## Exercise brief
Copy out exactly the lines below that run from the one holding "StronglySorted (fun a" to the one holding "Definition e1 : event", keeping both of those lines and no others.

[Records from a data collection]

(** Modelled from the spec: [ics.timeline.Timeline], which is not among
    the sources.  Iteration runs through the records that have a start
    instant, ordered by start, records with equal starts in the order of
    the collection. *)
Definition iter (events : list event) : list event :=
  sort_by_start (filter has_begin events).

(** Modelled from the spec: [Timeline.included]: in iteration order, every
    record whose start is at or after [start_] and whose end, or start when
    it has no end, is at or before [stop]. *)
Definition included (events : list event) (start_ stop : Z) : list event :=
  filter (fun e => (start_ <=? start e)%Z && (end_or_start e <=? stop)%Z)
         (iter events).

(** Modelled from the spec: [Timeline.overlapping]: in iteration order,
    every record with [start <= stop] and [end-or-start >= start_]. *)
Definition overlapping (events : list event) (start_ stop : Z) : list event :=
  filter (fun e => (start e <=? stop)%Z && (start_ <=? end_or_start e)%Z)
         (iter events).

Definition one_day : Z := 86400.

Definition day_start (instant : Z) : Z := (instant - instant mod one_day)%Z.

(** Modelled from the spec: [Timeline.on]: the records overlapping the day
    of [instant]; in strict mode, as [test_on_strict] and the example of
    section 8 have it, the records included in that day. *)
Definition on (events : list event) (instant : Z) (strict : bool)
  : list event :=
  if strict
  then included events (day_start instant) (day_start instant + one_day)%Z
  else overlapping events (day_start instant) (day_start instant + one_day)%Z.

(** Days from 1970-01-01 to a date of the proleptic Gregorian calendar. *)
Definition days_from_civil (y m d : Z) : Z :=
  let y' := if (m <=? 2)%Z then (y - 1)%Z else y in
  let era := (y' / 400)%Z in
  let yoe := (y' - era * 400)%Z in
  let mp := if (m <=? 2)%Z then (m + 9)%Z else (m - 3)%Z in
  let doy := ((153 * mp + 2) / 5 + d - 1)%Z in
  let doe := (yoe * 365 + yoe / 4 - yoe / 100 + doy)%Z in
  (era * 146097 + doe - 719468)%Z.

(** [datetime(y, m, d)], midnight. *)
Definition datetime (y m d : Z) : Z := (days_from_civil y m d * one_day)%Z.

Definition starts_in_order (l : list event) : Prop :=
  StronglySorted (fun a b => (start a <= start b)%Z) l.

(** The records of [test_included], [test_on] and [test_on_strict]. *)
Definition e0 : event := mk 0 (Some (datetime 2015 10 10)) None.
Definition e1 : event := mk 1 (Some (datetime 2010 10 10)) None.
Definition e2 : event := mk 2 (Some (datetime 2020 10 10)) None.
Definition e3 : event := mk 3 (Some (datetime 2015 1 10)) None.
Definition e4 : event :=
  mk 4 (Some (datetime 2014 1 10)) (Some (datetime 2018 1 10)).

Definition undefined_event : event := mk 5 None None.

(** The records of [test_overlapping]. *)
Definition o0 : event :=
  mk 0 (Some (datetime 2010 10 10)) (Some (datetime 2012 10 10)).
Definition o1 : event :=
  mk 1 (Some (datetime 2013 10 10)) (Some (datetime 2014 10 10)).
Definition o2 : event :=
  mk 2 (Some (datetime 2016 10 10)) (Some (datetime 2017 10 10)).

(** [datetime(2015, 10, 10, 12)] *)
Definition noon : Z := (datetime 2015 10 10 + 12 * 3600)%Z.

(** The records of the collection that lie within the window. *)
Definition within (start_ stop : Z) (e : event) : bool :=
  has_begin e && ((start_ <=? start e)%Z && (end_or_start e <=? stop)%Z).

End Timeline.

(** ** Statements and examples *)

(** What a call of [Container.parse] amounts to on the stack: it runs the
    frame of its block up to the END that closes it, or to exhaustion, and
    hands the container to the frame below. *)
Definition continues (frames : list Stack.frame) (res : list pyobj)
  (r : result (Container.t * gen ContentLine.t)) : result (list pyobj) :=
  match r with
  | Err e => Err e
  | Ok (c, rest) =>
      let (frames', res') := Stack.give frames res (Container.to_obj c) in
      Stack.run frames' res' rest
  end.

Definition SUMMARY_x : ContentLine.t := ContentLine.new "SUMMARY" [] "x".

(** The claim as the specification states it, for the token sequence
    [ts]: a block left open makes the builder raise. *)
Definition unterminated_raises (ts : list ContentLine.t) : Prop :=
  forall stack,
    open_blocks [] ts = Some stack -> stack <> [] ->
    exists e, parse (of_list ts) = Some (Err e).

Definition frames_ok (frames : list Stack.frame) : Prop :=
  Forall (fun f => only_items (snd f)) frames.

Definition same_children (l1 l2 : list pyobj) : Prop :=
  Forall2 (fun x y => py_eqb x y = true) l1 l2.

Local Unset Elimination Schemes.

(** A line, or a container of lines and containers, at every depth. *)
Inductive tree : pyobj -> Prop :=
| tree_line cl : tree (PyLine cl)
| tree_container name items : Forall tree items -> tree (PyContainer name items).

(** Two trees with the same lines in the same places, whatever the names
    of their containers. *)
Inductive similar : pyobj -> pyobj -> Prop :=
| similar_line a b :
    ContentLine.eqb a b = true -> similar (PyLine a) (PyLine b)
| similar_container name1 name2 items1 items2 :
    Forall2 similar items1 items2 ->
    similar (PyContainer name1 items1) (PyContainer name2 items2).

Local Set Elimination Schemes.

(** The claim as the specification states it, for two containers. *)
Definition equal_iff_same_name_and_children (a b : Container.t) : Prop :=
  Container.eqb a b = true
  <-> Container.name a = Container.name b
      /\ same_children (Container.items a) (Container.items b).

(** The claim as the specification states it, for the lines [lines]: each
    line that is not blank comes out with its trailing carriage returns
    stripped. *)
Definition unfolds_to_rstripped (lines : list string) : Prop :=
  forallb starts_unfolded lines = true ->
  unfold_lines (PyList (map PyStr lines))
  = of_list (map (rstrip is_cr) (filter nonblank lines)).

(** Four physical lines: one begins and one ends with a carriage return,
    two are blank. *)
Definition lines_with_CR : list string :=
  [String CR "A:1"; EmptyString; ("B:2" ++ String CR EmptyString)%string;
   String CR EmptyString].

(** The line [ATTENDEE;CN="Doe, John":mailto:a@a.com]. *)
Definition attendee_line : string :=
  "ATTENDEE;CN=" ++ String DQUOTE "Doe, John"
    ++ String DQUOTE ":mailto:a@a.com".

(** The token it stands for: one parameter, with the one value [Doe, John]. *)
Definition attendee : ContentLine.t :=
  ContentLine.mk "ATTENDEE" [("CN", ["Doe, John"])] "mailto:a@a.com".

(** What tokenizing [str(attendee)] gives. *)
Definition attendee_again : ContentLine.t :=
  ContentLine.mk "ATTENDEE" [("CN", ["Doe"; " John"])] "mailto:a@a.com".
Definition direction (l : list (Q * Q)) : Q * Q :=
  match l, last l with
  | p :: _, Some q => (fst q - fst p, snd q - snd p)%Q
  | _, _ => (0, 0)%Q
  end.

(** The angle in degrees between the directions of two paths, exact for
    parallel and opposite directions and [90] for any other. *)
Definition coarse_angle (pts : ndarray) (t : track) : Q :=
  let u := direction (map row_point pts) in
  let v := direction t in
  let cross := (fst u * snd v - snd u * fst v)%Q in
  let dot := (fst u * fst v + snd u * snd v)%Q in
  if Qeq_bool cross 0 then (if Qltb dot 0 then 180 else 0)%Q else 90%Q.

(** The closed polygon's edges. *)
Definition edges (poly : list (Q * Q)) : list ((Q * Q) * (Q * Q)) :=
  match poly with
  | [] => []
  | p :: rest => combine poly (rest ++ [p])%list
  end.

Definition on_edge (pt : Q * Q) (e : (Q * Q) * (Q * Q)) : bool :=
  let '((ax, ay), (bx, by_)) := e in
  let '(px, py) := pt in
  Qeq_bool ((bx - ax) * (py - ay) - (by_ - ay) * (px - ax)) 0
  && Qle_bool (Qmin ax bx) px && Qle_bool px (Qmax ax bx)
  && Qle_bool (Qmin ay by_) py && Qle_bool py (Qmax ay by_).

Definition crosses (pt : Q * Q) (e : (Q * Q) * (Q * Q)) : bool :=
  let '((ax, ay), (bx, by_)) := e in
  let '(px, py) := pt in
  negb (Bool.eqb (Qltb py ay) (Qltb py by_))
  && Qltb px ((bx - ax) * (py - ay) / (by_ - ay) + ax).

(** [cv2.pointPolygonTest] with [measureDist = False], by ray casting:
    [+1] inside, [0] on an edge, [-1] outside. *)
Definition crossing_test (contour : ndarray) (pt : Q * Q) (measureDist : bool) : Q :=
  let es := edges (map row_point contour) in
  if existsb (on_edge pt) es then 0%Q
  else if Nat.odd (length (List.filter (crosses pt) es)) then 1%Q
  else (-1)%Q.

Definition AppleRGB_WHITE : RGB := (255, 255, 255).
Definition AppleRGB_values : list RGB :=
  [(255, 59, 48); (255, 149, 0); (255, 204, 0); (52, 199, 89); (0, 122, 255)].

Definition get_distance_function (name : string)
    : result (ndarray -> track -> Q) :=
  if String.eqb name "hausdorff" then Ok hausdorff
  else Raise (OtherError "unknown distance function").

Definition linestrip (u : Z) (pts : ndarray) : MOI :=
  {| uuid := Some u; points := pts; shape_type := Some "linestrip";
     offset := None; distance_threshold := 300; angle_threshold := 45;
     color := AppleRGB_WHITE; distance_function := hausdorff |}.

Definition polygon (u : Z) (pts : ndarray) : MOI :=
  {| uuid := Some u; points := pts; shape_type := Some "polygon";
     offset := None; distance_threshold := 300; angle_threshold := 45;
     color := AppleRGB_WHITE; distance_function := hausdorff |}.

(** Two paths one unit above and one unit below the axis, and a track
    along the axis. *)
Definition upper : MOI := linestrip 1 [[0; 1]; [10; 1]].
Definition lower : MOI := linestrip 2 [[0; -1]; [10; -1]].
Definition far_path : MOI := linestrip 3 [[0; 500]; [10; 500]].
Definition axis_track : track := [(0, 0); (10, 0)]%Q.

Definition square : MOI := polygon 1 [[0; 0]; [10; 0]; [10; 10]; [0; 10]].
Definition box_inside : bbox := {| x1 := 2; y1 := 2; x2 := 6; y2 := 8 |}.
Definition box_on_edge : bbox := {| x1 := -2; y1 := 4; x2 := 2; y2 := 6 |}.
Definition box_outside : bbox := {| x1 := 20; y1 := 20; x2 := 30; y2 := 30 |}.

(** A path two units above the axis. *)
Definition near_path : MOI := linestrip 4 [[0; 2]; [10; 2]].

(** A heap of one object without a MOI, its box inside [square]. *)
Definition heap_inside : gmap nat GMO :=
  <[5%nat := {| moi_uuid := None; current_bbox := box_inside; trajectory := axis_track |}]> ∅.

(** A heap of two objects, the first one already assigned. *)
Definition heap_two : gmap nat GMO :=
  <[1%nat := {| moi_uuid := Some 7; current_bbox := box_inside; trajectory := axis_track |}]>
  (<[2%nat := {| moi_uuid := None; current_bbox := box_outside; trajectory := axis_track |}]> ∅).

(** A record of the configuration with a single point. *)
Definition one_point_args : init_args :=
  {| a_uuid := Some 1; a_points := PointsList [[5; 5]];
     a_shape_type := Some "linestrip"; a_offset := None;
     a_distance_function := "hausdorff";
     a_distance_threshold := 300; a_angle_threshold := 45;
     a_color := None; a_kwargs := [] |}.

Definition two_point_args : init_args :=
  {| a_uuid := Some 1; a_points := PointsList [[0; 0]; [100; 0]];
     a_shape_type := Some "linestrip"; a_offset := None;
     a_distance_function := "hausdorff";
     a_distance_threshold := 300; a_angle_threshold := 45;
     a_color := None; a_kwargs := [] |}.

(** Records with a row of one entry, with no points, and with a uuid
    beyond the palette. *)
Definition short_row_args : init_args :=
  {| a_uuid := Some 2; a_points := PointsList [[5]; [6]];
     a_shape_type := Some "linestrip"; a_offset := None;
     a_distance_function := "hausdorff";
     a_distance_threshold := 300; a_angle_threshold := 45;
     a_color := None; a_kwargs := [] |}.

Definition no_points_args : init_args :=
  {| a_uuid := None; a_points := PointsNone;
     a_shape_type := Some "linestrip"; a_offset := None;
     a_distance_function := "hausdorff";
     a_distance_threshold := 300; a_angle_threshold := 45;
     a_color := None; a_kwargs := [] |}.

Definition uuid_9_args : init_args :=
  {| a_uuid := Some 9; a_points := PointsList [[0; 0]; [100; 0]];
     a_shape_type := Some "linestrip"; a_offset := None;
     a_distance_function := "hausdorff";
     a_distance_threshold := 300; a_angle_threshold := 45;
     a_color := None; a_kwargs := [] |}.

(** A configuration whose second record is [short_row_args]. *)
Definition parse_second_short (path : string) : result (list init_args) :=
  Ok [two_point_args; short_row_args; two_point_args].

(** A data directory that holds one configuration, [cam_1.json]. *)
Definition data_dir : string := "/data".
Definition is_json_file (path : string) : bool :=
  String.eqb path "/data/aicity2021/rmois/cam_1.json".
Definition parse_config_from_json (path : string) : result (list init_args) :=
  Ok [two_point_args].

(** Captures of five frames, named by numbers; streams are [rtsp] URLs. *)
Definition capture_of (path : string) : Video.VideoCapture nat :=
  {| Video.cap_frames := [10; 11; 12; 13; 14]%nat;
     Video.cap_frame_count := 5;
     Video.cap_buffersize := None |}.
Definition is_video_file (path : string) : bool :=
  String.eqb path "/data/aicity2021/video/cam_1.mp4".
Definition is_video_stream (stream : string) : bool :=
  String.prefix "rtsp://" stream.

Definition offline_reader : Video.VideoReader nat :=
  {| Video.dataset := Some "aicity2021"; Video.file := Some "cam_1.mp4";
     Video.stream := None; Video.dims := (3, 1920, 1080);
     Video.frame_rate := 10; Video.batch_size := 2;
     Video.cap := capture_of "/data/aicity2021/video/cam_1.mp4";
     Video.num_frames := 5; Video.frame_idx := 0 |}.

(** The same reader with a batch size of zero. *)
Definition stuck_reader : Video.VideoReader nat :=
  {| Video.dataset := Some "aicity2021"; Video.file := Some "cam_1.mp4";
     Video.stream := None; Video.dims := (3, 1920, 1080);
     Video.frame_rate := 10; Video.batch_size := 0;
     Video.cap := capture_of "/data/aicity2021/video/cam_1.mp4";
     Video.num_frames := 5; Video.frame_idx := 0 |}.

(** A folder of two images and one other file; an image is its name. *)
Definition glob_glob (pattern : string) : list string :=
  ["/imgs/a.jpg"; "/imgs/b.jpg"; "/imgs/notes.txt"].
Definition is_image_file (path : string) : bool :=
  String.eqb path "/imgs/a.jpg" || String.eqb path "/imgs/b.jpg".
Definition cv2_imread (path : string) : string := path.
(** X5. After the position of a token [name:p] the parser reads no
    further: whatever follows the number, from a first character that is no
    digit on and without a [-], is ignored, and the token parses to
    [p-1, p-1] as [name:p] does. *)
Theorem trailing_characters_ignored (contigs : gmap string contig_t) item name contig
    p c rest :
  unsigned_name name → contigs !! name = Some contig → numeral p →
  Stream.isdigit c = false → contains "-" (String c rest) = false →
  parse_range (name ++ String ":" (p ++ String c rest)) contigs item
  = (true,
     parsed_range item None contig
       (Stream.decimal_value p - 1) (Stream.decimal_value p - 1),
     []).
Proof.
  intros [[Hne Hall] Hplus] Hknown Hp Hc Hminus.
  set (c' := if Ascii.eqb c ":" then " "%char else c).
  assert (Hc' : Stream.isdigit c' = false).
  { subst c'. by destruct (Ascii.eqb c ":"). }
  assert (Hblank : replace ":" " " (name ++ String ":" (p ++ String c rest))
                   = (name ++ String " " (p ++ String c' (replace ":" " " rest)))%string).
  { rewrite !replace_app. cbn [replace]. rewrite replace_app. cbn [replace].
    rewrite Ascii.eqb_refl.
    rewrite (replace_all_chars plain_char ":" " " plain_not_colon name Hall).
    by rewrite (replace_all_chars Stream.isdigit ":" " " digit_not_colon p
                  (proj1 (proj2 Hp))). }
  assert (Hcontains :
    contains "-" (name ++ String " " (p ++ String c' (replace ":" " " rest))) = false).
  { rewrite <- Hblank.
    rewrite (replace_keeps_others ":" " " "-") by reflexivity.
    rewrite !contains_app. cbn [contains]. rewrite contains_app.
    rewrite (contains_all_chars plain_char "-" plain_not_minus name Hall).
    rewrite (contains_all_chars Stream.isdigit "-" digit_not_minus p (proj1 (proj2 Hp))).
    eval_eqb. by rewrite Hminus. }
  unfold parse_range. cbv zeta. rewrite Hblank, Hcontains.
  unfold Stream.str, Stream.init. cbn [Stream.eofbit Stream.failbit].
  rewrite (proj1 (extract_string_word plain_char name _ "" plain_not_space Hne Hall)).
  cbv beta iota.
  destruct name as [|c0 name']; [done|].
  assert (Hc0 : plain_char c0 = true) by (by apply andb_true_iff in Hall as [? _]).
  replace (Ascii.eqb c0 "+") with false
    by (symmetry; apply Ascii.eqb_neq; intros ->; by apply (Hplus name')).
  rewrite (plain_not_minus c0 Hc0). cbv beta iota.
  rewrite Hknown, (extract_int_stop p c' _ _ Hp Hc'). reflexivity.
Qed.
(* ===== verification/_CoqProject ===== *)
-Q . S2P
Prelude.v
Base.v
Parts.v
TagPath.v
DicomFlow.v
Fixtures.v
Dataset.v
HeaderFilter.v
HeaderDataset.v
TagFilter.v
IndeterminateLength.v
Framing.v
Observation.v
Warnings.v
RewriteDataset.v
FilterDataset.v
DiscardDataset.v
PruneDataset.v
ElementFlow.v
Deflate.v
DeflateMachine.v
DicomFlows.v
(* ===== verification/DicomFlow.v ===== *)
(** * DicomFlow: the stage contract and the capability layers

    [dicom-flow.js] is not among the sources; this file models it from the
    specification's section on the stage contract, in the shape
    [dicom-flows.js] uses it: a flow class has one handler per part kind
    and [onPart]; a capability layer is a mixin, a function from a class to
    the class that extends it; handlers call [super] (the class below) and
    [this] (the object being built, whatever class finally extends the
    chain).

    - [Flow] is the method table of an object, [FlowClass] a class: its
      constructor and its methods with [this] abstracted.
    - [IdentityFlow] and [DeferToPartFlow] are the two base classes.
    - [InFragments], [GroupLengthWarnings], [GuaranteedValueEvent],
      [GuaranteedDelimitationEvents] and [TagPathTracking] are the layers.
    - [bindThis] ties [this] to the finished class, by unrolling: a handler
      reaches [this] through at most [thisDepth] nested calls, which the
      stability lemmas of each concrete stage establish.
    - [create] turns a class into a [Stage]: the initial state its
      constructor builds and [accept], the dispatch on the part kind.
    - [run] feeds a finite stream through a stage; [pipe] chains two
      stages.

    All fields of all layers live in one record, [FlowState]; a class only
    touches the fields of the layers it is built from. *)

From S2P Require Import Prelude Base Parts TagPath.

(** ** The dictionary collaborator

    Which header opens a fragment sequence is decided by the tag
    dictionary, an injected predicate. *)

Class Dictionary : Type := { fragmentBearing : Tag -> bool }.

(** ** State *)

Record FlowState : Type := mkFlowState {
  inFragments : bool;            (* InFragments *)
  silent : bool;                 (* GroupLengthWarnings *)
  warnLog : list Tag;            (* tags warned about, oldest first *)
  partStack : list (Part * Z);   (* GuaranteedDelimitationEvents: open scopes, innermost first *)
  tagPath : TagPath;             (* TagPathTracking *)
  keeping : bool;                (* the filters *)
  indeterminateBytes : Bytes     (* toIndeterminateLengthSequences *)
}.

#[export] Instance FlowState_eq_decision : EqDecision FlowState.
Proof. solve_decision. Defined.

Definition set_inFragments (b : bool) (s : FlowState) : FlowState :=
  mkFlowState b (silent s) (warnLog s) (partStack s) (tagPath s) (keeping s)
    (indeterminateBytes s).
Definition set_silent (b : bool) (s : FlowState) : FlowState :=
  mkFlowState (inFragments s) b (warnLog s) (partStack s) (tagPath s) (keeping s)
    (indeterminateBytes s).
Definition set_warnLog (l : list Tag) (s : FlowState) : FlowState :=
  mkFlowState (inFragments s) (silent s) l (partStack s) (tagPath s) (keeping s)
    (indeterminateBytes s).
Definition set_partStack (l : list (Part * Z)) (s : FlowState) : FlowState :=
  mkFlowState (inFragments s) (silent s) (warnLog s) l (tagPath s) (keeping s)
    (indeterminateBytes s).
Definition set_tagPath (p : TagPath) (s : FlowState) : FlowState :=
  mkFlowState (inFragments s) (silent s) (warnLog s) (partStack s) p (keeping s)
    (indeterminateBytes s).
Definition set_keeping (b : bool) (s : FlowState) : FlowState :=
  mkFlowState (inFragments s) (silent s) (warnLog s) (partStack s) (tagPath s) b
    (indeterminateBytes s).
Definition set_indeterminateBytes (b : Bytes) (s : FlowState) : FlowState :=
  mkFlowState (inFragments s) (silent s) (warnLog s) (partStack s) (tagPath s)
    (keeping s) b.

(** The object before any constructor ran: a field not yet assigned reads
    as false, or as empty. *)
Definition rawObject : FlowState := mkFlowState false false [] [] emptyTagPath false [].

(** ** Method tables and classes *)

Definition Handler : Type := Part -> State FlowState (list Part).

Record Flow : Type := mkFlow {
  onHeader : Handler;
  onValueChunk : Handler;
  onSequence : Handler;
  onSequenceDelimitation : Handler;
  onItem : Handler;
  onItemDelimitation : Handler;
  onDeflatedChunk : Handler;
  onPart : Handler
}.

Record FlowClass : Type := mkClass {
  construct : FlowState -> FlowState;
  methods : Flow -> Flow
}.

## Response to this exercise
  StronglySorted (fun a b => (start a <= start b)%Z) l.

(** The records of [test_included], [test_on] and [test_on_strict]. *)
Definition e0 : event := mk 0 (Some (datetime 2015 10 10)) None.
Definition e1 : event := mk 1 (Some (datetime 2010 10 10)) None.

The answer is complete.